Problem statement >> In the material below, transcribe every line from the first through the line holding "(** C8. For", exactly, and stop after that line.

Data records >>
Lemma ToGVK_inj t1 t2 :
  validType t1 = true -> validType t2 = true -> ToGVK t1 = ToGVK t2 -> t1 = t2.
Proof.
  intros H1 H2 Heq. apply ParseGVK_ToGVK in H1, H2.
  rewrite Heq in H1. congruence.
Qed.

(** C8. For every type key whose components satisfy their syntax, parsing
    the formatted key gives the key back; [{demo, v2, Artist}] formats to
    [demo.v2.Artist]; and [ParseGVK] fails exactly when its input does not
    split into three dot-separated parts: when it does, the parts are
    returned as they are, empty or ill-formed ones included. *)
Theorem ParseGVK_roundtrip :
  (forall typ, validType typ = true -> ParseGVK (ToGVK typ) = inl typ)
  /\ ToGVK demoV2Artist = "demo.v2.Artist"
  /\ (forall gvk, (exists e, ParseGVK gvk = inr e) <-> length (Split gvk "."%char) <> 3)
  /\ (forall gvk g v k, Split gvk "."%char = [g; v; k] -> ParseGVK gvk = inl (mkType g v k))
  /\ ParseGVK ".." = inl (mkType "" "" "")
  /\ ParseGVK "Bad.2.bad" = inl (mkType "Bad" "2" "bad").
Proof.
  split; [exact ParseGVK_ToGVK|].
  split; [reflexivity|].
  split; [|split; [|split; reflexivity]].
  - intros gvk. unfold ParseGVK.
    destruct (Split gvk "."%char) as [|g [|v [|k [|x l]]]]; simpl; split;
      intros H; try discriminate; eauto.
    + destruct H as [e He]. discriminate.
    + exfalso. apply H. reflexivity.
  - intros gvk g v k H. unfold ParseGVK. rewrite H. reflexivity.
Qed.

Lemma ParseGVK_roundtrip_witness :
  validType demoV2Artist = true /\ ParseGVK (ToGVK demoV2Artist) = inl demoV2Artist.
Proof.
  split; [reflexivity|].
  apply (proj1 ParseGVK_roundtrip). reflexivity.
Defined.

(** ** [Register] *)

Lemma MatchString_nonempty r s :
  nullable r = false -> MatchString r s = true -> emptyString s = false.
Proof.
  intros Hn Hm. destruct s as [|c s]; [|reflexivity].
  simpl in Hm. congruence.
Qed.

Lemma Register_valid r registration :
  validType (Type_ registration) = true ->
  Register r registration =
    match registrations r !! ToGVK (Type_ registration) with
    | Some _ =>
        Panicked (PanicString
          ("resource type " +:+ ToGVK (Type_ registration) +:+ " already registered"))
    | None =>
        Returned (mkTypeRegistry
          (<[ToGVK (Type_ registration) := setDefaults registration]> (registrations r)))
    end.
Proof.
  intros (Hg & Hv & Hk)%validType_parts. unfold Register.
  rewrite (MatchString_nonempty groupRegexp _ eq_refl Hg).
  rewrite (MatchString_nonempty groupVersionRegexp _ eq_refl Hv).
  rewrite (MatchString_nonempty kindRegexp _ eq_refl Hk).
  rewrite Hg, Hv, Hk. reflexivity.
Qed.

Lemma Register_invalid r registration :
  validType (Type_ registration) = false -> panics (Register r registration).
Proof.
  unfold validType, Register, panics. intros Hinv.
  destruct (emptyString _ || emptyString _ || emptyString _); [eauto|].
  destruct (MatchString groupRegexp _); simpl in *; [|eauto].
  destruct (MatchString groupVersionRegexp _); simpl in *; [|eauto].
  destruct (MatchString kindRegexp _); simpl in *; [discriminate|eauto].
Qed.

Lemma Register_returned r registration r' :
  Register r registration = Returned r' ->
  validType (Type_ registration) = true
  /\ registrations r !! ToGVK (Type_ registration) = None
  /\ r' = mkTypeRegistry
            (<[ToGVK (Type_ registration) := setDefaults registration]> (registrations r)).
Proof.
  intros Hret. destruct (validType (Type_ registration)) eqn:Hval.
  - rewrite (Register_valid _ _ Hval) in Hret.
    destruct (registrations r !! ToGVK (Type_ registration)); [discriminate|].
    injection Hret as <-. auto.
  - destruct (Register_invalid r _ Hval) as [v Hv]. congruence.
Qed.

Lemma Register_resolve r registration r' :
  Register r registration = Returned r' ->
  Resolve r' (Type_ registration) = Some (setDefaults registration).
Proof.
  intros (_ & _ & ->)%Register_returned. unfold Resolve. simpl.
  apply lookup_insert_eq.
Qed.

Lemma Register_preserves r registration r' key old :
  Register r registration = Returned r' ->
  registrations r !! key = Some old ->
  registrations r' !! key = Some old.
Proof.
  intros (_ & Hfresh & ->)%Register_returned Hold. simpl.
  rewrite lookup_insert_ne; [exact Hold|].
  intros <-. congruence.
Qed.

Lemma setDefaultACLs_eq registration :
  setDefaultACLs registration =
    mkACLHooks
      (Some (default defaultRead (ACLs registration ≫= Read)))
      (Some (default defaultWrite (ACLs registration ≫= Write)))
      (Some (default defaultList (ACLs registration ≫= List))).
Proof.
  unfold setDefaultACLs.
  destruct (ACLs registration) as [[[rd|] [wr|] [ls|]]|]; reflexivity.
Qed.

Lemma setDefaults_hooksPresent registration : hooksPresent (setDefaults registration).
Proof.
  unfold hooksPresent, setDefaults. simpl. rewrite setDefaultACLs_eq.
  destruct (Validate registration), (Mutate registration); eauto 10.
Qed.

(** ** The registry invariant *)

Lemma wellFormed_empty : wellFormed (mkTypeRegistry ∅).
Proof. intros key registration. simpl. rewrite lookup_empty. discriminate. Qed.

Lemma wellFormed_Register r registration r' :
  wellFormed r -> Register r registration = Returned r' -> wellFormed r'.
Proof.
  intros Hwf (Hval & _ & ->)%Register_returned key stored. simpl.
  rewrite lookup_insert. case_decide as Hkey.
  - intros [= <-]. split; [symmetry; exact Hkey|]. split; [exact Hval|].
    apply setDefaults_hooksPresent.
  - apply Hwf.
Qed.

Lemma reachable_wellFormed tomb r : reachable tomb r -> wellFormed r.
Proof.
  induction 1 as [r Hnew|r registration r' _ IH Hreg].
  - exact (wellFormed_Register _ _ _ wellFormed_empty Hnew).
  - exact (wellFormed_Register _ _ _ IH Hreg).
Qed.

Lemma elem_of_Types r registration :
  registration ∈ Types r <-> exists key, registrations r !! key = Some registration.
Proof.
  unfold Types. rewrite list_elem_of_fmap. split.
  - intros [[key x] [-> Hin]]. exists key. apply elem_of_map_to_list in Hin. exact Hin.
  - intros [key Hkey]. exists (key, registration). split; [reflexivity|].
    apply elem_of_map_to_list. exact Hkey.
Qed.

Lemma registered_lookup r typ :
  wellFormed r -> validType typ = true ->
  registered r typ <-> is_Some (registrations r !! ToGVK typ).
Proof.
  intros Hwf Hval. unfold registered. split.
  - intros [registration [[key Hkey]%elem_of_Types <-]].
    destruct (Hwf _ _ Hkey) as (-> & _ & _). eauto.
  - intros [registration Hkey]. exists registration. split.
    + apply elem_of_Types. eauto.
    + destruct (Hwf _ _ Hkey) as (Heq & Hval' & _).
      symmetry. apply ToGVK_inj; assumption.
Qed.

Lemma registered_valid r typ : wellFormed r -> registered r typ -> validType typ = true.
Proof.
  intros Hwf [registration [[key Hkey]%elem_of_Types <-]].
  apply (Hwf _ _ Hkey).
Qed.

Lemma Register_panics_wellFormed r registration :
  wellFormed r ->
  panics (Register r registration) <->
  MatchString groupRegexp (Group (Type_ registration)) = false
  \/ MatchString groupVersionRegexp (GroupVersion (Type_ registration)) = false
  \/ MatchString kindRegexp (Kind (Type_ registration)) = false
  \/ registered r (Type_ registration).
Proof.
  intros Hwf. destruct (validType (Type_ registration)) eqn:Hval.
  - rewrite (Register_valid _ _ Hval), (registered_lookup _ _ Hwf Hval).
    destruct (validType_parts _ Hval) as (Hg & Hv & Hk). unfold panics.
    destruct (registrations r !! ToGVK (Type_ registration)) as [old|]; split.
    + intros _. do 3 right. eauto.
    + intros _. eauto.
    + intros [v Hv']. discriminate.
    + intros [H|[H|[H|[x H]]]]; congruence.
  - split; [|intros _; apply Register_invalid, Hval].
    intros _. unfold validType in Hval.
    destruct (MatchString groupRegexp _); [|auto].
    destruct (MatchString groupVersionRegexp _); [|auto].
    destruct (MatchString kindRegexp _); [discriminate|auto].
Qed.

Lemma Register_two r reg1 reg2 :
  wellFormed r ->
  validType (Type_ reg1) = true -> validType (Type_ reg2) = true ->
  Type_ reg1 <> Type_ reg2 ->
  ~ registered r (Type_ reg1) -> ~ registered r (Type_ reg2) ->
  exists r1 r2,
    Register r reg1 = Returned r1 /\ Register r1 reg2 = Returned r2
    /\ Resolve r2 (Type_ reg1) = Some (setDefaults reg1)
    /\ Resolve r2 (Type_ reg2) = Some (setDefaults reg2).
Proof.
  intros Hwf Hv1 Hv2 Hne Hn1 Hn2.
  rewrite (registered_lookup _ _ Hwf Hv1) in Hn1.
  rewrite (registered_lookup _ _ Hwf Hv2) in Hn2.
  apply eq_None_not_Some in Hn1, Hn2.
  assert (Hkeys : ToGVK (Type_ reg1) <> ToGVK (Type_ reg2)).
  { intros Heq. apply Hne, ToGVK_inj; assumption. }
  eexists _, _.
  rewrite (Register_valid r _ Hv1), Hn1.
  split; [reflexivity|].
  rewrite (Register_valid _ _ Hv2). simpl.
  rewrite lookup_insert_ne, Hn2 by exact Hkeys.
  split; [reflexivity|]. unfold Resolve. simpl. split.
  - rewrite lookup_insert_ne by (intros Heq; apply Hkeys; symmetry; exact Heq).
    apply lookup_insert_eq.
  - apply lookup_insert_eq.
Qed.

Lemma Register_twice r registration r' again :
  wellFormed r ->
  Register r registration = Returned r' ->
  Type_ again = Type_ registration ->
  panics (Register r' again).
Proof.
  intros Hwf Hreg Htype.
  apply (Register_panics_wellFormed _ _ (wellFormed_Register _ _ _ Hwf Hreg)).
  do 3 right. exists (setDefaults registration). split.
  - apply elem_of_Types. exists (ToGVK (Type_ registration)).
    apply (Register_resolve _ _ _ Hreg).
  - simpl. symmetry. exact Htype.
Qed.

(** The registry that [NewRegistry] returns for the tombstone type of the
    repository, and a second kind to register in it. *)
Lemma NewRegistry_valid tomb :
  validType tomb = true ->
  NewRegistry tomb =
    Returned (mkTypeRegistry
      (<[ToGVK tomb := setDefaults (tombstoneRegistration tomb)]> ∅)).
Proof.
  intros Hval. unfold NewRegistry.
  rewrite (Register_valid _ (tombstoneRegistration tomb) Hval). simpl.
  rewrite lookup_empty. reflexivity.
Qed.

Lemma bootRegistry_reachable : reachable typeV1Tombstone bootRegistry.
Proof. apply reach_new. apply NewRegistry_valid. reflexivity. Qed.

Lemma demoRegistry_reachable : reachable typeV1Tombstone demoRegistry.
Proof.
  eapply reach_register; [eapply reach_register; [eapply reach_register|]|].
  - exact bootRegistry_reachable.
  - rewrite (Register_valid _ (readOnlyRegistration demoV2Artist NamespaceScope allowRead) eq_refl).
    reflexivity.
  - rewrite (Register_valid _
      (readOnlyRegistration demoV1RecordLabel PartitionScope needDataRead) eq_refl).
    reflexivity.
  - rewrite (Register_valid _ (plainRegistration demoV1Executive ClusterScope) eq_refl).
    reflexivity.
Qed.

(** C4. In a registry obtained from [NewRegistry] by [Register] calls,
    [Register] panics exactly when the group, the group version or the
    kind of the registration fails its regular expression, or when a
    registration with the same type key is already there.  Two distinct
    well-formed type keys, neither registered yet, can both be registered,
    after which [Resolve] finds each of them; registering a type key a
    second time panics. *)
Theorem Register_panics_exactly (tomb : pbType) (r : TypeRegistry)
  (Hreach : reachable tomb r) :
  (forall registration,
     panics (Register r registration) <->
     MatchString groupRegexp (Group (Type_ registration)) = false
     \/ MatchString groupVersionRegexp (GroupVersion (Type_ registration)) = false
     \/ MatchString kindRegexp (Kind (Type_ registration)) = false
     \/ registered r (Type_ registration))
  /\ (forall reg1 reg2,
        validType (Type_ reg1) = true -> validType (Type_ reg2) = true ->
        Type_ reg1 <> Type_ reg2 ->
        ~ registered r (Type_ reg1) -> ~ registered r (Type_ reg2) ->
        exists r1 r2,
          Register r reg1 = Returned r1 /\ Register r1 reg2 = Returned r2
          /\ Resolve r2 (Type_ reg1) = Some (setDefaults reg1)
          /\ Resolve r2 (Type_ reg2) = Some (setDefaults reg2))
  /\ (forall registration r' again,
        Register r registration = Returned r' ->
        Type_ again = Type_ registration ->
        panics (Register r' again)).
Proof.
  pose proof (reachable_wellFormed _ _ Hreach) as Hwf.
  split; [|split].
  - intros registration. apply Register_panics_wellFormed, Hwf.
  - intros reg1 reg2. apply Register_two, Hwf.
  - intros registration r' again. apply Register_twice, Hwf.
Qed.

Written reply >>
Lemma ToGVK_inj t1 t2 :
  validType t1 = true -> validType t2 = true -> ToGVK t1 = ToGVK t2 -> t1 = t2.
Proof.
  intros H1 H2 Heq. apply ParseGVK_ToGVK in H1, H2.
  rewrite Heq in H1. congruence.
Qed.

(** C8. For every type key whose components satisfy their syntax, parsing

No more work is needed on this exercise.